### HOW TO COMPLETE THIS TASK
For the material that follows, return exactly the lines from the one with "(** [SafeBag::wireDecode], up" through the one with "endOffset ← readNestedTlvsStart ndn_Tlv_SafeBag_SafeBag;", both ends included.

### DATASET ENTRIES
#####

(* ===== verification/Encryption.v ===== *)
(** * Ciphers, encrypted content and safe bags

    The wrappers of the ciphers of libcrypto (src/c/encrypt/algo/aes-algorithm_c.c, chacha20-algorithm_c.c), class
    [EncryptedContent] (src/encrypt/encrypted-content.cpp) with its methods in Tlv0_3WireFormat, and [SafeBag]
    (src/security/safe-bag.cpp). What libcrypto computes is a parameter. *)

From stdpp Require Import base list numbers option strings.
From Stdlib Require Import ZArith Lia.
From S2P Require Import Prelude Actions Encoder Decoder Blocks Name NameUri TlvName ChangeCounter ValidityPeriod Data TlvData TlvControl.
From S2P Require Import WireFormat Certificates NameMap Pib KeyChain.
Open Scope Z_scope.

(** ** Ciphers *)

(** What the [Update] and [Final] functions of a cipher write, and for ChaCha20 the tag and whether it is the expected
    one; a public key of [RsaPublicKeyLite], and random bytes: the [n]-th call for a number of bytes. *)
Class Evp := {
  EVP_aes_128_cbc_encrypt : forall key initialVector plainData : list Z, list Z;
  EVP_aes_128_cbc_decrypt : forall key initialVector encryptedData : list Z, list Z;
  EVP_aes_256_cbc_encrypt : forall key initialVector plainData : list Z, list Z;
  EVP_aes_256_cbc_decrypt : forall key initialVector encryptedData : list Z, list Z;
  EVP_aes_128_ecb_encrypt : forall key plainData : list Z, list Z;
  EVP_aes_128_ecb_decrypt : forall key encryptedData : list Z, list Z;
  EVP_chacha20_poly1305_encrypt : forall key nonce associatedData plainData : list Z, list Z * list Z;
  EVP_chacha20_poly1305_decrypt : forall key nonce associatedData encryptedData tag : list Z, list Z * bool;
  RsaPublicKey : Type;
  rsa_decode : list Z -> result ndn_Error RsaPublicKey;
  rsa_encrypt_pkcs : RsaPublicKey -> list Z -> result ndn_Error (list Z);
  rsa_encrypt_oaep : RsaPublicKey -> list Z -> result ndn_Error (list Z);
  generateRandomBytes : nat -> Z -> result ndn_Error (list Z)
}.

Definition ndn_AES_BLOCK_LENGTH : Z := 16.
Definition ndn_AES_128_KEY_LENGTH : Z := 16.
Definition ndn_AES_256_KEY_LENGTH : Z := 32.
Definition ndn_POLY1305_BLOCK_LENGTH : Z := 16.
Definition ndn_CHACHA20_KEY_LENGTH : Z := 32.
Definition ndn_CHACHA20_NONCE_LENGTH : Z := 12.

(** The values of [ndn_EncryptAlgorithmType]. *)
Definition ndn_EncryptAlgorithmType_AesCbc : Z := 1.
Definition ndn_EncryptAlgorithmType_ChaCha20Poly1305 : Z := 4.

Section Ciphers.
Context `{Evp}.

(** The checks of the key and of the initial vector. *)
Definition check_sizes (key : list Z) (keyLength : Z) (initialVector : list Z) (initialVectorLength : Z) : result ndn_Error unit :=
  if negb (zlen key =? keyLength) then Err NDN_ERROR_Incorrect_key_size
  else if negb (zlen initialVector =? initialVectorLength) then Err NDN_ERROR_Incorrect_initial_vector_size
  else Ok tt.

(** The status of [EVP_DecryptFinal] is not looked at. *)
Definition ndn_AesAlgorithm_decrypt128Cbc (key initialVector encryptedData : list Z) : result ndn_Error (list Z) :=
  _ ← check_sizes key ndn_AES_128_KEY_LENGTH initialVector ndn_AES_BLOCK_LENGTH;
  mret (EVP_aes_128_cbc_decrypt key initialVector encryptedData).
Definition ndn_AesAlgorithm_decrypt256Cbc (key initialVector encryptedData : list Z) : result ndn_Error (list Z) :=
  _ ← check_sizes key ndn_AES_256_KEY_LENGTH initialVector ndn_AES_BLOCK_LENGTH;
  mret (EVP_aes_256_cbc_decrypt key initialVector encryptedData).
Definition ndn_AesAlgorithm_decrypt128Ecb (key encryptedData : list Z) : result ndn_Error (list Z) :=
  if negb (zlen key =? ndn_AES_128_KEY_LENGTH) then Err NDN_ERROR_Incorrect_key_size
  else Ok (EVP_aes_128_ecb_decrypt key encryptedData).
Definition ndn_AesAlgorithm_encrypt128Cbc (key initialVector plainData : list Z) : result ndn_Error (list Z) :=
  _ ← check_sizes key ndn_AES_128_KEY_LENGTH initialVector ndn_AES_BLOCK_LENGTH;
  mret (EVP_aes_128_cbc_encrypt key initialVector plainData).
Definition ndn_AesAlgorithm_encrypt256Cbc (key initialVector plainData : list Z) : result ndn_Error (list Z) :=
  _ ← check_sizes key ndn_AES_256_KEY_LENGTH initialVector ndn_AES_BLOCK_LENGTH;
  mret (EVP_aes_256_cbc_encrypt key initialVector plainData).
Definition ndn_AesAlgorithm_encrypt128Ecb (key plainData : list Z) : result ndn_Error (list Z) :=
  if negb (zlen key =? ndn_AES_128_KEY_LENGTH) then Err NDN_ERROR_Incorrect_key_size
  else Ok (EVP_aes_128_ecb_encrypt key plainData).

(** The tag is at the end of the encrypted data. *)
Definition ndn_ChaCha20Algorithm_decryptPoly1305 (key nonce encryptedData associatedData : list Z) : result ndn_Error (list Z) :=
  _ ← check_sizes key ndn_CHACHA20_KEY_LENGTH nonce ndn_CHACHA20_NONCE_LENGTH;
  if zlen encryptedData <? ndn_POLY1305_BLOCK_LENGTH then Err NDN_ERROR_Error_in_decrypt_operation
  else
    let n := (length encryptedData - Z.to_nat ndn_POLY1305_BLOCK_LENGTH)%nat in
    let '(plainData, finalStatus) := EVP_chacha20_poly1305_decrypt key nonce associatedData (take n encryptedData) (drop n encryptedData) in
    if finalStatus : bool then Ok plainData else Err NDN_ERROR_Error_in_decrypt_operation.
Definition ndn_ChaCha20Algorithm_encryptPoly1305 (key nonce plainData associatedData : list Z) : result ndn_Error (list Z) :=
  _ ← check_sizes key ndn_CHACHA20_KEY_LENGTH nonce ndn_CHACHA20_NONCE_LENGTH;
  let '(encryptedData, tag) := EVP_chacha20_poly1305_encrypt key nonce associatedData plainData in
  Ok (encryptedData ++ tag).
End Ciphers.

(** ** Encrypted content *)

Record EncryptedContent := mkEncrypted {
  algorithmType_ : Z;
  keyLocator_ : KeyLocatorValue;
  initialVector_ : Blob;
  payload_ : Blob;
  payloadKey_ : Blob
}.

Definition EncryptedContent_new : EncryptedContent := mkEncrypted (-1) ndn_KeyLocator_initial None None None.

Definition set_algorithmType (algorithmType : Z) (c : EncryptedContent) : EncryptedContent :=
  mkEncrypted algorithmType (keyLocator_ c) (initialVector_ c) (payload_ c) (payloadKey_ c).
Definition setKeyLocatorName (keyName : Name) (c : EncryptedContent) : EncryptedContent :=
  mkEncrypted (algorithmType_ c) (mkKeyLocatorFields KEYNAME (keyData_ (keyLocator_ c).1), keyName) (initialVector_ c) (payload_ c) (payloadKey_ c).
Definition setInitialVector (initialVector : Blob) (c : EncryptedContent) : EncryptedContent :=
  mkEncrypted (algorithmType_ c) (keyLocator_ c) initialVector (payload_ c) (payloadKey_ c).
Definition setPayload (payload : Blob) (c : EncryptedContent) : EncryptedContent :=
  mkEncrypted (algorithmType_ c) (keyLocator_ c) (initialVector_ c) payload (payloadKey_ c).
Definition setPayloadKey (payloadKey : Blob) (c : EncryptedContent) : EncryptedContent :=
  mkEncrypted (algorithmType_ c) (keyLocator_ c) (initialVector_ c) (payload_ c) payloadKey.

Definition getKeyLocatorName (c : EncryptedContent) : result exn Name :=
  match kl_type_ (keyLocator_ c).1 with
  | KEYNAME => Ok (keyLocator_ c).2
  | _ => Err (RuntimeError "getKeyLocatorName: The KeyLocator type must be KEYNAME")
  end.

(** [get] and [set]. *)
Definition EncryptedContent_get (self : EncryptedContent) : result exn ndn_EncryptedContent :=
  keyLocator ← KeyLocator_get (keyLocator_ self);
  mret (mkEncryptedContent (algorithmType_ self) keyLocator (initialVector_ self) (payload_ self) (payloadKey_ self)).
Definition EncryptedContent_set (lite : ndn_EncryptedContent) : EncryptedContent :=
  mkEncrypted (ec_algorithmType lite)
    (match kl_type_ (ec_keyLocator lite).1 with
     | KEYNAME => ec_keyLocator lite
     | _ => ((ec_keyLocator lite).1, [])
     end) (ec_initialVector lite) (ec_payload lite) (ec_payloadKey lite).

Definition wireEncodeV2 (encryptedContent : EncryptedContent) : result exn (list Z) :=
  lite ← EncryptedContent_get encryptedContent;
  throw_error (TlvEncoder_run 256 (encodeTlvEncryptedContentV2 lite)).
Definition wireDecodeV2 (input : list Z) : result exn EncryptedContent :=
  '(lite, _) ← throw_failure (decodeTlvEncryptedContentV2 max_components (TlvDecoder_initialize input));
  mret (EncryptedContent_set lite).

(** ** Safe bags *)

Definition ndn_Tlv_SafeBag_SafeBag : Z := 128.
Definition ndn_Tlv_SafeBag_EncryptedKeyBag : Z := 129.

Definition Data_object : DataObject := object_ (data_cached (Data_new [] (mkMetaInfoFields (-1) 0 (-1) (-1) (generic [])))).

(** [wireDecode] of a new [Data]. *)
Definition Data_packet (input : list Z) : result exn DataPacket :=
  '(data, signedPortion) ← decodeData input Data_object;
  mret (mkDataPacket (value_of data) (Some (input, signedPortion))).

(** [SafeBag::wireDecode], up to the certificate and after it; [finishNestedTlvs] of the C++ decoder takes an [int]. *)
Definition SafeBag_certificate : Dec (Z * list Z) :=
  endOffset ← readNestedTlvsStart ndn_Tlv_SafeBag_SafeBag;
  certificateBeginOffset ← get_offset;
  certificateEndOffset ← readNestedTlvsStart ndn_Tlv_Data;
  _ ← Decoder.seek certificateEndOffset;
  certificate ← slice_blob certificateBeginOffset certificateEndOffset;
  mret (endOffset, certificate).
Definition SafeBag_keyBag (endOffset : Z) : Dec (list Z) :=
  privateKeyBag ← readBlob ndn_Tlv_SafeBag_EncryptedKeyBag;
  _ ← finishNestedTlvs (wrap64 (to_int32 endOffset));
  mret privateKeyBag.

Definition SafeBag_wireDecode (input : list Z) : result exn SafeBag :=
  '((endOffset, certificate), decoder) ← throw_failure (SafeBag_certificate (TlvDecoder_initialize input));
  certificate ← Data_packet certificate;
  '(privateKeyBag, _) ← throw_failure (SafeBag_keyBag endOffset decoder);
  mret (mkSafeBag certificate privateKeyBag).

Definition SafeBag_wireEncode (safeBag : SafeBag) : result exn (list Z) :=
  certificate ← packet_wireEncode (sb_certificate_ safeBag);
  throw_error (TlvEncoder_run 256
    (writeNestedTlv ndn_Tlv_SafeBag_SafeBag
       (writeArray certificate.1 >;> writeBlobTlv ndn_Tlv_SafeBag_EncryptedKeyBag (privateKeyBag_ safeBag)) false)).

(** The name, content and MetaInfo of the certificate, and its signature of the type of the key; [now] is in milliseconds. *)
Section SelfSigned.
Context `{Crypto} `{PrivateKeys}.

Definition makeSelfSignedCertificate (now : Z) (keyName : Name) (privateKeyBag publicKeyEncoding : list Z) (password : option (list Z)) :
    result exn Certificate :=
  certificateName ← self_signed_name keyName now;
  keyType ← public_key_type publicKeyEncoding;
  let '(tpm, _, imported) := importPrivateKey keyName privateKeyBag password (Tpm_new [] [] []) in
  _ ← imported;
  let signatureInfo : SignatureValue :=
    (match keyType with KEY_TYPE_RSA => Sha256WithRsaSignature None | KEY_TYPE_EC => Sha256WithEcdsaSignature None end,
     ((mkKeyLocatorFields KEYNAME None, keyName), ValidityPeriod_setPeriod now (now + twenty_years))) in
  let data := with_signature signatureInfo (unsigned_certificate certificateName publicKeyEncoding) in
  encoding ← encodeData data;
  bits ← result_of (tpm_sign (signed_portion encoding) keyName tpm);
  let data := with_signature (with_bits bits signatureInfo) data in
  encoding ← encodeData data;
  mret (mkCertificate (mkDataPacket data (Some encoding)) None).

Definition SafeBag_new (now : Z) (keyName : Name) (privateKeyBag publicKeyEncoding : list Z) (password : option (list Z)) : result exn SafeBag :=
  certificate ← makeSelfSignedCertificate now keyName privateKeyBag publicKeyEncoding password;
  mret (mkSafeBag (cert_data certificate) privateKeyBag).
End SelfSigned.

#####

### REPLY TO THE TASK
(** [SafeBag::wireDecode], up to the certificate and after it; [finishNestedTlvs] of the C++ decoder takes an [int]. *)
Definition SafeBag_certificate : Dec (Z * list Z) :=
  endOffset ← readNestedTlvsStart ndn_Tlv_SafeBag_SafeBag;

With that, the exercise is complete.